- _EXERCISE DETAILS_:
The lines to copy from the data below are those that hold the string "assert".

☆ ☆ ☆ ☆ ☆ ☆ ☆

(** The forms of parameter and header conditions the reader knows. *)
Definition wf_param (c : param_cond) : bool :=
  plainb (pq_path c) && no_outer_space (pq_path c) && no_outer_space (pq_value c)
  && forallb (fun u => (0 <=? u) && (u <? 65536)) (pq_value c)
  && (same_text (pq_mode c) MATCH_EXISTS && same_text (pq_value c) []
      || same_text (pq_mode c) MATCH_CONTAINS && bool_decide (pq_source c = Src_header)
      || same_text (pq_mode c) MATCH_EQ
         && forallb (fun u => negb (u =? 8232) && negb (u =? 8233)) (pq_value c)).

Definition wf_condition (c : request_condition) : bool :=
  match c with RC_time c => wf_time c | RC_param c => wf_param c end.

(** ** The text of a condition *)
Definition overnight (c : request_condition) : bool :=
  match c with
  | RC_time c => same_text (tq_mode c) MATCH_RANGE
                 && n_ltb (to_number (tq_rangeEnd c)) (to_number (tq_rangeStart c))
  | RC_param _ => false
  end.

Definition time_probe (c : time_cond) : jstr := probe (tq_timeFunc c) (tq_timezone c).

Definition scalar_op (mode : jstr) : jstr :=
  if same_text mode MATCH_GTE then js " >= " else if same_text mode MATCH_LT then js " < " else js " == ".

Definition time_expr (c : time_cond) : jstr :=
  if same_text (tq_mode c) MATCH_RANGE then
    time_probe c ++ js " >= " ++ tq_rangeStart c
    ++ (if overnight (RC_time c) then js " || " else js " && ")
    ++ time_probe c ++ js " < " ++ tq_rangeEnd c
  else time_probe c ++ scalar_op (tq_mode c) ++ tq_value c.

Definition source_call (c : param_cond) : jstr :=
  source_text (pq_source c) ++ [40; 34] ++ pq_path c ++ [34; 41].

Definition param_expr (c : param_cond) : jstr :=
  if same_text (pq_mode c) MATCH_EXISTS then
    source_call c ++ js " != " ++ match pq_source c with Src_header => [34; 34] | Src_param => js "nil" end
  else if same_text (pq_mode c) MATCH_CONTAINS then
    js "has(" ++ source_call c ++ js ", " ++ json_stringify (pq_value c) ++ js ")"
  else source_call c ++ js " == " ++ buildExprLiteral MATCH_EQ (pq_value c).
Lemma several_read c1 c2 cs : forallb wf_condition (c1 :: c2 :: cs) = true -> apart (c1 :: c2 :: cs) = true ->
  tryParseRequestConditions (combined (c1 :: c2 :: cs)) = Ok (Some (c1 :: c2 :: cs)).
Proof.
  intros Hwf Hap. pose proof (all_pieces _ Hwf) as Hps. cbn [combined].
  assert (concat (map parts (c1 :: c2 :: cs)) <> []) as Hne
    by (cbn [map concat]; by destruct (parts_nonempty c1) as (? & ? & ->)).
  unfold tryParseRequestConditions. rewrite (trim_id (join _ _)) by by apply (join_pieces 38).
  assert (tryParseTimeCondition (join and_sep (concat (map parts (c1 :: c2 :: cs)))) = None) as ->.
  { cbn [forallb] in Hwf. apply andb_true_split in Hwf as [H1 Hwf]. apply andb_true_split in Hwf as [H2 _].
    cbn [apart] in Hap. apply andb_true_split in Hap as [Hap _]. apply negb_true_iff in Hap.
    cbn [map concat]. destruct (parts_nonempty c2) as (p2 & ps2 & E2).
    rewrite join_app; [|by destruct (parts_nonempty c1) as (? & ? & ->)|by rewrite E2].
    apply conjunction_not_time; [done|]. intros tc s -> Em Er.
    assert (exists r, join and_sep (parts c2 ++ concat (map parts cs)) = join and_sep (parts c2) ++ r) as [r Ej].
    { destruct (concat (map parts cs)) eqn:Ec; [exists []; by rewrite !app_nil_r|].
      rewrite join_app by (rewrite ?E2; done). by eauto. }
    pose proof (wf_time_inv tc H1) as (Hz & Hzn & _).
    destruct (head_probe c2 r (tq_timeFunc tc) (tq_timezone tc) s H2) as (tc2 & -> & Ef & Ez & Em2).
    { rewrite <- Ej, Er. by apply scan_time_probe_app. }
    revert Hap. cbn [merges]. unfold same_text. by rewrite !bool_decide_eq_true_2. }
  unfold splitTopLevelAnd. change and_sep with (spaced (38 :: [38])). change (js "&&") with (38 :: [38]).
  rewrite split_pieces; [|done|done|by constructor]. by rewrite parse_parts_app.
Qed.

☆ ☆ ☆ ☆ ☆ ☆ ☆

- _EXERCISE SOLUTION_:
  assert (concat (map parts (c1 :: c2 :: cs)) <> []) as Hne
  assert (tryParseTimeCondition (join and_sep (concat (map parts (c1 :: c2 :: cs)))) = None) as ->.
    assert (exists r, join and_sep (parts c2 ++ concat (map parts cs)) = join and_sep (parts c2) ++ r) as [r Ej].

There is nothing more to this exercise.